What annoys me the most about Facebook posts (okay, after videos of cats writing Shakespeare’s plays and inspiring quotes about mundane pap stuck on photographs of trees) is those “nostalgia” bores. You know the ones. They start their posts with “when I grew up” in the 1970s/1980s/1990s, we had no tables or chairs or schools or apartment buildings and lived under the trees and were so happy because there was no internet. Also, there was evidently no irony either because it occurs to no one that they’re pasting this fantasy rubbish on a platform that exists only on the internet.

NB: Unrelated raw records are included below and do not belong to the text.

(** * API-practice: the request-validation contract of [main.py]

    A shallow embedding of [src/main.py], a FastAPI application made of
    independent, stateless endpoints.  The file has four layers:

    - [Py]: the Python values the handlers compute with (dynamically typed,
      with the exceptions the operators raise);
    - [Wire]: the canonical parses of wire text into typed values;
    - [FastAPI]: field specs, the field validator and the dispatcher;
    - [Main]: the top-level statements of [main.py], executed in order.

    The properties of the specification follow the definitions. *)

From Stdlib Require Import ZArith List String Ascii Bool Lia.
From Stdlib Require Import Floats.SpecFloat.
Import ListNotations.

Set Warnings "-register-all".

Open Scope string_scope.
Open Scope Z_scope.

(* ===================================================================== *)
(** * Python values and operators                                         *)
(* ===================================================================== *)

Module Py.

(** Python's [float] is IEEE 754 binary64. *)
Definition float := spec_float.
Definition prec : Z := 53.
Definition emax : Z := 1024.
Lemma NoneFailHandler_handle_spec_witness :
  handle show_response debug_off (new_handler NoneFailHandler)
    sample_heap 3%positive (PRef 6%positive)
  = Some (sample_heap, Return PNone) ∧
  handle show_response debug_off (new_handler NoneFailHandler)
    sample_heap 1%positive (PRef 6%positive)
  = Some (sample_heap, Return (PRef 6%positive)).
Proof.
  split.
  - destruct (NoneFailHandler_handle_spec show_response debug_off
      (new_handler NoneFailHandler) sample_heap 3%positive
      unavailable_response (PRef 6%positive) eq_refl eq_refl) as (Herr & _).
    exact (Herr eq_refl).
  - destruct (NoneFailHandler_handle_spec show_response debug_off
      (new_handler NoneFailHandler) sample_heap 1%positive
      ok_response (PRef 6%positive) eq_refl eq_refl) as (_ & Hok & _).
    exact (Hok eq_refl).
Defined.

Lemma DictFailHandler_handle_spec_witness :
  (∃ l, sample_heap !! l = None ∧
        handle show_response debug_off (new_handler DictFailHandler)
          sample_heap 2%positive (PStr "payload")
        = Some (<[l := ODict {[ "response" := PRef 2%positive;
                                "body" := PStr "payload" ]}]> sample_heap,
                Return (PRef l))) ∧
  handle show_response debug_off (new_handler DictFailHandler)
    sample_heap 1%positive (PStr "payload")
  = Some (sample_heap, Return (PStr "payload")).
Proof.
  split.
  - destruct (DictFailHandler_handle_spec show_response debug_off
      (new_handler DictFailHandler) sample_heap 2%positive
      not_found_response (PStr "payload") eq_refl eq_refl) as (Herr & _).
    exact (Herr eq_refl).
  - destruct (DictFailHandler_handle_spec show_response debug_off
      (new_handler DictFailHandler) sample_heap 1%positive
      ok_response (PStr "payload") eq_refl eq_refl) as (_ & Hok & _).
    exact (Hok eq_refl).
Defined.

Lemma absent_status_is_failure_witness :
  was_error (new_handler MultiExceptionFailHandler) no_status_response = true ∧
  handle show_response debug_off (new_handler MultiExceptionFailHandler)
    sample_heap 4%positive (PStr "payload")
  = Some (sample_heap, Raise (ApiExc
      {| exc_type := APIError;
         msg := "None: <None>";
         body := PStr "payload";
         debug := SBool false |})) ∧
  handle show_response debug_off (new_handler NoneFailHandler)
    sample_heap 4%positive (PStr "payload")
  = Some (sample_heap, Return PNone).
Proof.
  split; [| split].
  - apply (absent_status_is_failure show_response debug_off
      (new_handler MultiExceptionFailHandler) sample_heap 4%positive
      no_status_response (PStr "payload") eq_refl eq_refl).
  - destruct (absent_status_is_failure show_response debug_off
      (new_handler MultiExceptionFailHandler) sample_heap 4%positive
      no_status_response (PStr "payload") eq_refl eq_refl)
      as (_ & _ & _ & Hmulti).
    exact (Hmulti eq_refl).
  - destruct (absent_status_is_failure show_response debug_off
      (new_handler NoneFailHandler) sample_heap 4%positive
      no_status_response (PStr "payload") eq_refl eq_refl)
      as (_ & Hnone & _).
    exact (Hnone eq_refl).
Defined.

I also grew up in the 1970s and we had some stuff and we didn’t have others. Especially stuff that hadn’t been invented yet. This did not in any way make us greater than people who grew up after us or before us. People in the 1700s also went through their childhoods with little or no schooling, early marriages, as work slaves and with little medical attention. So the fact that they skipped along in cattle pastures chasing after butterflies and falling into cow pats doesn’t make me want to exchange my childhood with theirs. O ya, they had no internet though. Yaay, so lucky!
Nostalgia is all very well as it is and we all give in to it. It’s fun, it’s sentimental and it can even be seen as a form of history. But judgmental walks down memory lane? Why not keep them to yourself instead of sharing them on, gasp, that ghastly invention that you hate so much, Facebook?

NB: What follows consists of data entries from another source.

Lemma two_node_offsets_witness :
  ∃ o m' x,
    calculate_offsets uneven_network {[ ("A", "B") := 70%Q ]}
    = Some (Ok (o, m'))
    ∧ o !! "B" = Some x ∧ (0 <= x < 180)%Q.
Proof.
  assert (Htwo : two_nodes uneven_network "A" "B") by (by repeat split).
  assert (Hc : (0 < cycle_time_of uneven_network "A")%Q) by (by vm_compute).
  destruct (two_node_offsets uneven_network "A" "B" 70 Htwo Hc)
    as (o & m' & x & Hcalc & _ & _ & HB & _ & Hrange).
  exists o, m', x. split; [exact Hcalc|]. split; [exact HB|].
  exact Hrange.
Defined.

(** C9 (counterexample). In [uneven_network] the offset of B is
    70 mod 180 = 70: it is neither 70 mod 60 = 10, nor below B's own cycle
    time of 60. *)
Lemma offset_wraps_at_upstream_cycle :
  two_nodes uneven_network "A" "B"
  ∧ (cycle_time_of uneven_network "B" == 60)%Q
  ∧ ∃ o m' x,
      calculate_offsets uneven_network {[ ("A", "B") := 70%Q ]}
      = Some (Ok (o, m'))
      ∧ o !! "A" = Some 0%Q
      ∧ o !! "B" = Some x
      ∧ (x == 70)%Q
      ∧ ¬ (x == PyFloat.fmod 70 (cycle_time_of uneven_network "B"))%Q
      ∧ ¬ (x < cycle_time_of uneven_network "B")%Q.
Proof.
  split; [by repeat split|]. split; [by vm_compute|].
  eexists; eexists; eexists.
  split; [vm_compute; reflexivity|].
  split; [by vm_compute|]. split; [by vm_compute|].
  split; [by vm_compute|]. split; by vm_compute.
Qed.

End OffsetFacts.

(** * Further properties *)

(** ** The order of service *)

Section SortedDescOrder.
Context {A : Type} (key : A → Z).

True confession, making an untimely insertion: I was once a Luddite (cue in, Wikipedia, children) and quite against all technology. As a neo-convert, I’m quite zealous now as you can see, although I do vaguely remember the days when we used encyclopaediae and spelt it like that too.
And as for parents, they can definitely be trusted to disapprove of anything their children do. Long before computers and internet, if you were reading a story book, it was why aren’t you studying or why aren’t you asleep. (My mother and her aunt before her both used torches to read at night to fool their respective parents.) If you were studying, it was why aren’t you going outside to play. If you went outside to play and your clothes got dirty, it was why can’t you be clean like Blah Blah’s stupid, neat, annoyingly perfect children. (And before that it could well have been, so what if you’re nine, you will marry who I tell you to and now go and make dinner for your younger siblings.) None of that has changed. It’s just that grown ups forget. And then get all sickeningly sweet about their invented lives.

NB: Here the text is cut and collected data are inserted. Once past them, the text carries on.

(** When the session is found and closed, the [try] block records the
    success before the replay is fetched, whatever the fetch does next. *)
Lemma tryCleanup_closed context env network session :
  getSession (getSessionManager context) (currentSessionId context)
  = Returned (Some session) ->
  stagehand session = true ->
  cleanupSession (getSessionManager context) (currentSessionId context)
  = Returned tt ->
  cleanupSuccessful (tryCleanup context env network) = true
  ∧ browserbaseSessionId (tryCleanup context env network)
    = Some (sessionId session).
Proof.
  intros Hget Hstagehand Hclean. unfold tryCleanup.
  rewrite Hget, Hstagehand, Hclean.
  destruct (truthy (sessionId session)); [|done].
  by destruct (fetchStagehandTokenUsageSummary _ _ _ _)
    as [lines [[totals|]|message]].
Qed.

Lemma fetchStagehandTokenUsageSummary_ends config env network
    (browserbaseSessionId : string) :
  snd (fetchStagehandTokenUsageSummary config env network
         browserbaseSessionId)
  = (if keysPresent config env then
       match network browserbaseSessionId with
       | FetchRejected message => Raised message
       | FetchResolved body =>
           match aggregate body with
           | Ok totals => Returned (Some totals)
           | Failed _ => Returned None
           end
       end
     else Returned None).
Proof.
  unfold fetchStagehandTokenUsageSummary, keysPresent.
  destruct (truthy_opt (browserbaseApiKey config)); simpl; [|done].
  destruct (truthy_opt (browserbaseProjectId config)); simpl; [|done].
  destruct (truthy_opt (or_opt _ _)); simpl; [|done].
  destruct (network browserbaseSessionId) as [message|body]; [done|].
  by destruct (aggregate body).
Qed.

(** C6, as the code has it.  The fetcher returns [null] without a request
    when a key is missing.  Otherwise, when the request is answered with a
    payload of the shape the interfaces of the source describe (an object
    with [data.pages], an array of page objects, each with an array
    [actions] of action objects, whose [tokenUsage], when present, has
    numbers as [inputTokens] and [outputTokens]), it returns totals in which
    [totalInputTokens] and [totalOutputTokens] are the sums of [inputTokens]
    and [outputTokens] over every action of every page that carries a
    [tokenUsage] record, and [totalTimeMs] is the sum of [timeMs] over the
    records where it is a number; the sums are taken in the order of the
    payload, in double arithmetic.  A body that is not JSON, or a payload
    on which a property read, a [for ... of] or an addition raises, gives
    [null].  A rejected request is not caught by the fetcher: it raises out
    of it.  In [handleCloseSession] the fetch runs after the session was
    closed, and whatever the network does, a rejection included, the action
    reports the session closed. *)
Theorem fetchStagehandTokenUsageSummary_totals config env network
    (browserbaseSessionId : string) :
  (keysPresent config env = false ->
   fetchStagehandTokenUsageSummary config env network browserbaseSessionId
   = ([SkippingReplay], Returned None))
  ∧ (∀ replayJson records,
       keysPresent config env = true ->
       network browserbaseSessionId = FetchResolved (BodyJson replayJson) ->
       typedReplay replayJson = Some records ->
       snd (fetchStagehandTokenUsageSummary config env network
              browserbaseSessionId)
       = Returned
           (Some {| totalInputTokens :=
                      TotalNumber (sumOf (inputTokens <$> records));
                    totalOutputTokens :=
                      TotalNumber (sumOf (outputTokens <$> records));
                    totalTimeMs := sumOf (omap timeMs records) |}))
  ∧ (∀ body cause,
       keysPresent config env = true ->
       network browserbaseSessionId = FetchResolved body ->
       aggregate body = Failed cause ->
       fetchStagehandTokenUsageSummary config env network browserbaseSessionId
       = ([ParseFailed cause], Returned None))
  ∧ (∀ message, aggregate (BodyNotJson message) = Failed (NotJson message))
  ∧ (∀ message,
       keysPresent config env = true ->
       network browserbaseSessionId = FetchRejected message ->
       snd (fetchStagehandTokenUsageSummary config env network
              browserbaseSessionId)
       = Raised message)
  ∧ (∀ context session,
       getSession (getSessionManager context) (currentSessionId context)
       = Returned (Some session) ->
       stagehand session = true ->
       cleanupSession (getSessionManager context) (currentSessionId context)
       = Returned tt ->
       snd (handleCloseSession context env network)
       = Returned
           (textResult
              (successMessage (currentSessionId context)
                 (getDefaultSessionId (getSessionManager context))
                 (Some (sessionId session))))).
Proof.
  split; [|split; [|split; [|split; [|split]]]].
  - unfold fetchStagehandTokenUsageSummary, keysPresent.
    destruct (truthy_opt (browserbaseApiKey config)); simpl; [|done].
    destruct (truthy_opt (browserbaseProjectId config)); simpl; [|done].
    by destruct (truthy_opt (or_opt _ _)).
  - intros replayJson records Hkeys Hnet Htyped.
    rewrite fetchStagehandTokenUsageSummary_ends, Hkeys, Hnet.
    by rewrite (aggregate_typed _ _ Htyped).
  - intros body cause Hkeys Hnet Hfail.
    unfold fetchStagehandTokenUsageSummary, keysPresent in *.
    destruct (truthy_opt (browserbaseApiKey config)); simpl in *; [|done].
    destruct (truthy_opt (browserbaseProjectId config)); simpl in *; [|done].
    destruct (truthy_opt (or_opt _ _)); simpl in *; [|done].
    by rewrite Hnet, Hfail.
  - done.
  - intros message Hkeys Hnet.
    by rewrite fetchStagehandTokenUsageSummary_ends, Hkeys, Hnet.
  - intros context session Hget Hstagehand Hclean.
    destruct (tryCleanup_closed context env network session
                Hget Hstagehand Hclean) as [Hok Hid].
    unfold handleCloseSession. rewrite Hok, Hid. simpl.
    by rewrite andb_false_r.
Qed.

(** On the sample payload: 130 input tokens, 25 output tokens, 700 ms; and
    the close tool reports success with the network down. *)
Lemma fetchStagehandTokenUsageSummary_totals_witness :
  snd (fetchStagehandTokenUsageSummary sampleConfig noEnv online "bb-123")
  = Returned (Some {| totalInputTokens := TotalNumber 130;
                      totalOutputTokens := TotalNumber 25;
                      totalTimeMs := 700 |})
  ∧ snd (handleCloseSession closingContext noEnv offline)
    = Returned
        (textResult
           (successMessage "s1" "default" (Some "bb-123"))).
Proof.
  split.
  - apply (proj1 (proj2 (fetchStagehandTokenUsageSummary_totals
                           sampleConfig noEnv online "bb-123"))
             sampleReplay
             [ {| inputTokens := 100; outputTokens := 20;
                  timeMs := Some 700%float |};
               {| inputTokens := 30; outputTokens := 5; timeMs := None |} ]);
      reflexivity.
  - apply (proj2 (proj2 (proj2 (proj2 (proj2
             (fetchStagehandTokenUsageSummary_totals
                sampleConfig noEnv offline "bb-123")))))
             closingContext liveSession);
      reflexivity.
Defined.

(** With the keys present and the request rejected, the fetcher raises
    instead of returning [null]. *)
Lemma fetch_rejection_is_raised :
  snd (fetchStagehandTokenUsageSummary sampleConfig noEnv offline "bb-123")
  = Raised "fetch failed"
  ∧ snd (fetchStagehandTokenUsageSummary sampleConfig noEnv offline "bb-123")
    ≠ Returned None.
Proof. split; [reflexivity | discriminate]. Qed.

(** Payloads that are not of the expected shape.  A [null] action makes the
    read of [action.tokenUsage] raise, and the fetcher returns [null]; a
    record without [inputTokens] gives the total [NaN]; a record whose
    [inputTokens] is a string turns the total into a string; an empty
    string in the place of [pages] is iterated as no pages at all; and the
    sum of [2^53] and [1] is [2^53]. *)
Example untyped_payloads :
  fetchStagehandTokenUsageSummary sampleConfig noEnv
    (answering
       (replayOf [ JObject [("actions", JArray [JNull])] ])) "bb-123"
  = ([ParseFailed (PropertyOfNullish "tokenUsage")], Returned None)
  ∧ snd (fetchStagehandTokenUsageSummary sampleConfig noEnv
           (answering
              (replayOf
                 [ JObject
                     [("actions",
                       JArray [actionWith [("outputTokens", JNumber 5)]])] ]))
           "bb-123")
    = Returned (Some {| totalInputTokens := TotalNumber PrimFloat.nan;
                        totalOutputTokens := TotalNumber 5;
                        totalTimeMs := 0 |})
  ∧ snd (fetchStagehandTokenUsageSummary sampleConfig noEnv
           (answering
              (replayOf
                 [ JObject
                     [("actions",
                       JArray [actionWith [("inputTokens", JString "12");
                                           ("outputTokens", JNumber 5)]])] ]))
           "bb-123")
    = Returned
        (Some {| totalInputTokens :=
                   TotalText [PieceNumber 0; PieceJson (JString "12")];
                 totalOutputTokens := TotalNumber 5;
                 totalTimeMs := 0 |})
  ∧ snd (fetchStagehandTokenUsageSummary sampleConfig noEnv
           (answering
              (JObject [("data", JObject [("pages", JString "")])]))
           "bb-123")
    = Returned (Some zeroTotals)
  ∧ snd (fetchStagehandTokenUsageSummary sampleConfig noEnv
           (answering
              (replayOf
                 [ JObject
                     [("actions",
                       JArray
                         [ actionWith
                             [("inputTokens", JNumber 9007199254740992);
                              ("outputTokens", JNumber 0)];
                           actionWith
                             [("inputTokens", JNumber 1);
                              ("outputTokens", JNumber 0)] ])] ]))
           "bb-123")
    = Returned (Some {| totalInputTokens := TotalNumber 9007199254740992;
                        totalOutputTokens := TotalNumber 0;
                        totalTimeMs := 0 |}).
Proof. repeat split; vm_compute; reflexivity. Qed.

And so to the English gentleman who tried to get “socially networked” by running down the street and telling random people what he ate for breakfast and is now being followed by social workers, psychiatrists and the police and whose letter to the editor has gone viral on the internet. Yeah, I get that he was being funny and all. But I choose the people I want to be friends with on Facebook. You pick random strangers at your own peril, like in real life. And perhaps the dear gentleman only discusses Wittgenstein with his friends but the rest of us average folk just discuss average mundane rubbish. The human condition, eh?
And don’t get me started on Twitter because a more fabulous whatchamacallit has not been invented yet. The ideas, the trolls, the humour, the outrage, all the best and worst of the human condition in 140 characters. Even though it wasn’t invented when I was born in the early 1960s, I still retain the right to love it!